А еще меня хотел расстрелять потомок Пушкина. Я приехал снимать в Пушкинских горах, где проходил День поэзии. Там работал такой Григорий Григорьевич, правнук поэта. Тоже, кстати, энкавэдэшник. Во время праздника он должен был выступать с торжественной речью, но до сцены не доходил: там был буфет, как говорится, «для других закрытый» и к моменту выхода на сцену этого Григория Григорьевича можно было только выносить. Стою я рядом с его столиком, а он мне: «Ну че ты меня не снимешь?» – видно, уже принял как следует. Я говорю: «А чего мне вас снимать?». – «Ах, ты!
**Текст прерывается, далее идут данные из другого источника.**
Variable JSON_parse : string -> option value.
Variable CLAUDE_SYSTEM_PROMPT : value.
Variable adjustMaxTokens : value -> value.
Variable DEFAULT_THINKING_GEMINI_SIGNATURE : value.
Variable DEFAULT_SAFETY_SETTINGS : value.
Variable convertOpenAIContentToParts : value -> result (list value).
Variable extractTextContent : value -> result value.
Variable tryParseJSON : value -> value.
Variable cleanJSONSchemaForAntigravity : value -> result value.
Variable generatedProjectId generatedRequestId generatedSessionId : value.

Definition geminiBase : value -> value -> value -> result value :=
  Gemini.openaiToGeminiBase DEFAULT_THINKING_GEMINI_SIGNATURE DEFAULT_SAFETY_SETTINGS
    convertOpenAIContentToParts extractTextContent tryParseJSON.

Definition geminiCLI : value -> value -> value -> result value :=
  Gemini.openaiToGeminiCLI DEFAULT_THINKING_GEMINI_SIGNATURE DEFAULT_SAFETY_SETTINGS
    convertOpenAIContentToParts extractTextContent tryParseJSON
    cleanJSONSchemaForAntigravity.

(** Every [register] call of the sources that passes a request
    translator: those of [openai.js], then those of the Gemini module. *)
Definition registrations : list registration :=
  [ register OPENAI CLAUDE
      (fun model body stream _ =>
         OpenAIRequest.openaiToClaude JSON_parse CLAUDE_SYSTEM_PROMPT adjustMaxTokens
           model body stream);
    register OPENAI GEMINI
      (fun model body stream _ => OpenAIRequest.openaiToGemini JSON_parse model body stream);
    register OPENAI GEMINI_CLI
      (fun model body stream _ => OpenAIRequest.openaiToGemini JSON_parse model body stream);
    register OPENAI GEMINI
      (fun model body stream _ =>
         Gemini.openaiToGemini DEFAULT_THINKING_GEMINI_SIGNATURE DEFAULT_SAFETY_SETTINGS
           convertOpenAIContentToParts extractTextContent tryParseJSON model body stream);
    register OPENAI GEMINI_CLI
      (Gemini.openaiToGeminiCLIWrapped DEFAULT_THINKING_GEMINI_SIGNATURE
         DEFAULT_SAFETY_SETTINGS convertOpenAIContentToParts extractTextContent
         tryParseJSON cleanJSONSchemaForAntigravity
         generatedProjectId generatedRequestId generatedSessionId);
    register OPENAI ANTIGRAVITY
      (Gemini.openaiToAntigravity DEFAULT_THINKING_GEMINI_SIGNATURE
         DEFAULT_SAFETY_SETTINGS convertOpenAIContentToParts extractTextContent
         tryParseJSON cleanJSONSchemaForAntigravity
         generatedProjectId generatedRequestId generatedSessionId) ].

End Registry.

(** The caller's loop over one exchange: one call per event, in arrival
    order and on the same state. Every event comes with the clock reading
    of its call. The chunks of all the calls are collected in emission
    order, each as it is when its call returns: this is what a caller
    finds that writes every chunk out before it makes the next call. The
    chunk objects are no copies, though. [claudeToOpenAIResponse] puts
    into the chunk that announces a tool call the very object that it
    stores in [state.toolCalls], and appends the later fragments to that
    object in place: a caller that keeps the chunk objects and reads them
    afterwards finds another value there, which [keptExchange] below
    gives. *)
Fixpoint exchange (step : Z -> value -> state -> result (value * state))
    (events : list (Z * value)) (st : state) : result (list value * state) :=
  match events with
  | [] => ret ([], st)
  | (now, ev) :: rest =>
      out <- step now ev st ;;
      more <- exchange step rest (snd out) ;;
      ret (chunks_of (fst out) ++ fst more, snd more)
  end.

(** The tool-call deltas that an OpenAI chunk carries. *)
Definition toolCallDeltas (chunk : value) : list value :=
  chunks_of (getq "tool_calls" (getq "delta" (first (getq "choices" chunk)))).

(** The argument fragments emitted for the tool call of output index [k],
    concatenated in emission order. *)
Definition argumentsAt (k : value) (chunks : list value) : string :=
  String.concat ""
    (map (fun tc => to_string (getq "arguments" (getq "function" tc)))
         (filter (fun tc => same_key (getq "index" tc) k)
                 (flat_map toolCallDeltas chunks))).

(** The [finish_reason] of an OpenAI chunk. *)
Definition finishReasonOf (chunk : value) : value :=
  getq "finish_reason" (first (getq "choices" chunk)).

(** Provider events, by what they are. *)
Definition isMessageStart (ev : value) : bool :=
  is_str (getq "type" ev) "message_start".

Definition isToolUseStart (i : value) (ev : value) : bool :=
  is_str (getq "type" ev) "content_block_start"
  && is_str (getq "type" (getq "content_block" ev)) "tool_use"
  && same_key (getq "index" ev) i.

Definition isInputJsonDelta (i : value) (ev : value) : bool :=
  is_str (getq "type" ev) "content_block_delta"
  && is_str (getq "type" (getq "delta" ev)) "input_json_delta"
  && same_key (getq "index" ev) i.

(** The [partial_json] fragments that the provider sends for the content
    block of index [i]. *)
Definition providerFragments (i : value) (events : list (Z * value)) : list value :=
  map (fun ev => getq "partial_json" (getq "delta" (snd ev)))
      (filter (fun ev => isInputJsonDelta i (snd ev)) events).

(** An event that may follow the start of the tool-use block [i] within
    its exchange: no second [message_start], no second start of a
    tool-use block under the same index, and fragments that are strings,
    as the Claude wire format has them. *)
Definition continues (i : value) (ev : value) : bool :=
  negb (isMessageStart ev)
  && negb (isToolUseStart i ev)
  && (negb (isInputJsonDelta i ev)
      || is_string (getq "partial_json" (getq "delta" ev))).

(** The start of a tool-use block, under whatever index. *)
Definition startsToolUse (ev : value) : bool :=
  is_str (getq "type" ev) "content_block_start"
  && is_str (getq "type" (getq "content_block" ev)) "tool_use".

(** How many tool-use blocks the events start. *)
Definition toolUseStarts (events : list (Z * value)) : nat :=
  List.length (filter (fun ev => startsToolUse (snd ev)) events).

(** The object that the start of a tool-use block has stored in the Map
    under the key [i], as it is after the events that follow. The
    translator appends the fragments for [i] to it in place
    ([toolCall.function.arguments += delta.partial_json], which the
    embedding writes as an update of the Map's entry); a later tool-use
    start under the same key stores a new object there and leaves this
    one as it is by then. *)
Fixpoint settled (str_num : string -> num) (i : value)
    (events : list (Z * value)) (st : state) : result (option value) :=
  match events with
  | [] => ret (map_get i (toolCalls st))
  | (now, ev) :: rest =>
      if isToolUseStart i ev then ret (map_get i (toolCalls st))
      else
        out <- ClaudeStream.claudeToOpenAIResponse str_num now ev st ;;
        settled str_num i rest (snd out)
  end.

(** The caller's loop again, for a caller that keeps the chunk objects
    and reads them when the exchange is over. The chunk that announces a
    tool call holds the object of the Map
    ([state.toolCalls.set(chunk.index, toolCall)], then
    [results.push(createChunk(state, { tool_calls: [toolCall] }))]), so
    that it is read with the tool call as it has settled. Every other
    chunk is made of objects of its own and of values of its event, which
    no later call writes to: it is read as it was returned. An index that
    is an array or an object is a key that no later event has, its tool
    call is never written to again. *)
Fixpoint keptExchange (str_num : string -> num)
    (events : list (Z * value)) (st : state) : result (list value * state) :=
  match events with
  | [] => ret ([], st)
  | (now, ev) :: rest =>
      out <- ClaudeStream.claudeToOpenAIResponse str_num now ev st ;;
      more <- keptExchange str_num rest (snd out) ;;
      toolCall <- (if isToolUseStart (getq "index" ev) ev
                   then settled str_num (getq "index" ev) rest (snd out)
                   else ret None) ;;
      let read :=
        match toolCall with
        | Some o =>
            [ClaudeStream.createChunk now (snd out)
               (VObj [("tool_calls", VArr [o])]) VNull]
        | None => chunks_of (fst out)
        end in
      ret (read ++ fst more, snd more)
  end.

(** A chunk is absent: [null] or [undefined]. An array field lacks its
    first element: it is absent or empty. *)
Definition absent (v : value) : Prop := v = VNull \/ v = VUndef.
Definition lacksFirst (v : value) : Prop := absent v \/ v = VArr [].

(** * Properties *)

(** ** Values *)

Lemma get_getq k v : nullish v = false -> get k v = inr (getq k v).
Proof.
  unfold getq. destruct v; simpl; intros H; try discriminate H; reflexivity.
Qed.

Lemma truthy_not_nullish v : truthy v = true -> nullish v = false.
Proof. destruct v; simpl; intros H; try discriminate H; reflexivity. Qed.

Lemma get_truthy k v : truthy v = true -> get k v = inr (getq k v).
Proof. intros H. apply get_getq, truthy_not_nullish, H. Qed.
При Сталине я бы тебя застрелил!». – «Что, сейчас не можете? Или пистолета нету?» Тут он как рухнул мимо стула! Так что всякое бывало.

Я снимал и то, что не входило в рамки идеологии, то, что боялись выпускать: когда страну прорвало, когда перестройка началась, когда пошли первые выступления работяг. В Киришах был завод, который выпускал искусственный белок для добавки в пищу скоту. Запах ужасный от этого производства стоял на весь город. Иногда еще завод выбрасывал в атмосферу немножко этого самого белка, который оказался страшным аллергеном. В результате вокруг начались поголовные заболевания органов дыхания. Народ заволновался, стали выходить на митинги с плакатами, требовали закрыть комбинат или перепрофилировать его. Мы поехали снимать: помню, как парторг завода перед нами ел этот самый белок искусственный и приговаривал: «Ничего в этом страшного нету». Я отправил этот репортаж, но материал не вышел. Через некоторое время мне позвонила Ольга Владимировна Турова, чудесная женщина, заведующая корсетью. Сказала: «Юра, мы тогда просто испугались, а напрасно. Это была важная тема, и она у вас хорошо была решена».

О ТАССОВСКОЙ ШКОЛЕ

ТАСС ­– это прежде всего обязательность. Если берешься, должен сделать именно к тому времени, к которому пообещал. Второе – профессионализм, всегда высокий фотографический уровень. Мы сдавали негативы, на которых должно было быть все написано. Лаборантка просто вставляла негатив в рамочку и печатала. Не надо было говорить, «сделайте здесь так, а здесь так, а подпишите так». Все знали, что снимок будет высокопрофессиональный. Ведь не зря аппаратуру покупали всегда импортную, лучших фирм. Не всем она доставалась, как говорится, но это тоже был фактор.

Сейчас уже, не работая в ТАСС, я занимаюсь своим архивом, за что ТАССу низкий поклон: у меня сохранилось очень многое, поскольку в отличие от других мест здесь возвращали фотографам то, что не проходило в печать. Вот эти «непроходимые» снимки и сейчас играют. Иногда смотрю фотографии ТАССовские ­– тоже есть ребята, которые снимают достаточно неплохо, и это понятно. Все-таки ТАСС всегда имел особый статус: от нас зависело, какими глазами страна увидит важное событие.